Cependant, des tendances de plus en plus inquiétantes se font jour dans l'UE. La Commission suit de près l'ensemble de ces évolutions dans le cadre du rapport sur l'état de droit et à l'aide d'autres outils tels que l'instrument de surveillance du pluralisme des médias. Les enjeux mis en évidence dans les précédents rapports sur l'état de droit ont abouti au lancement de plusieurs initiatives de l'UE, notamment une recommandation sur la sécurité des journalistes et des mesures visant à lutter contre les poursuites abusives altérant le débat public (poursuites-bâillons ou «SLAPP»).

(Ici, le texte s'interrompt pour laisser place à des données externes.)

(** Of a path that is longer than 64 names the outermost are lost. *)
Theorem column_path_truncated s k i out max_depth : schema_reach s -> rd (columns (forest_of s)) k = Some i -> 64 <= max_depth <= lenZ out ->
  64 < lenZ (lineage (forest_of s) i) ->
  carquet_schema_column_path s k out max_depth = Some (64, reverse (take 64 (path_names (forest_of s) i)) ++ drop 64 out).
Proof.
  intros R Hk Hm HL. destruct (reach_ok s R) as [K _]. pose proof (rd_bound _ _ _ Hk) as B. rewrite <- (ok_num_leaves s K) in B.
  destruct (column_index s k K B) as (i' & Hi & Bi). rewrite Hk in Hi. injection Hi as <-.
  pose proof (column_path_spec s k i out max_depth K Hk Bi ltac:(lia)) as E. cbv zeta in E. rewrite E.
  assert (lenZ (take 64 (path_names (forest_of s) i)) = 64) as -> by (unfold path_names; rewrite length_take, length_fmap; lia).
  replace (Z.min 64 max_depth) with 64 by lia. do 3 f_equal. apply take_ge. rewrite length_reverse, length_take. lia.
Qed.
End Theorems.

(** Operations one after another. *)
Fixpoint run_ops {Sp : AddressSpace} {Hp : ArrayHeap} {Fl : FloorLog10} (s : carquet_schema_t) (ops : list schema_op) : option carquet_schema_t :=
  match ops with
  | [] => Some s
  | op :: ops => '(_, s) ← run_op s op; run_ops s ops
  end.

La législation européenne sur la liberté des médias avait été annoncée par la présidente von der Leyen dans son discours sur l'état de l'Union de 2021. Cette législation s'appuie sur les rapports sur l'état de droit élaborés par la Commission et sur la directive sur les services de médias audiovisuels révisée, qui organise la coordination, à l'échelle de l'UE, des législations nationales applicables aux médias audiovisuels. La proposition s'appuie également sur la législation sur les services numériques (DSA) et la législation sur les marchés numériques (DMA), ainsi que sur le nouveau code de bonnes pratiques contre la désinformation. Elle s'inscrit dans les efforts déployés par l'UE pour favoriser la participation démocratique, agir sur la désinformation et soutenir la liberté et le pluralisme des médias, comme décrit dans le plan d'action pour la démocratie européenne.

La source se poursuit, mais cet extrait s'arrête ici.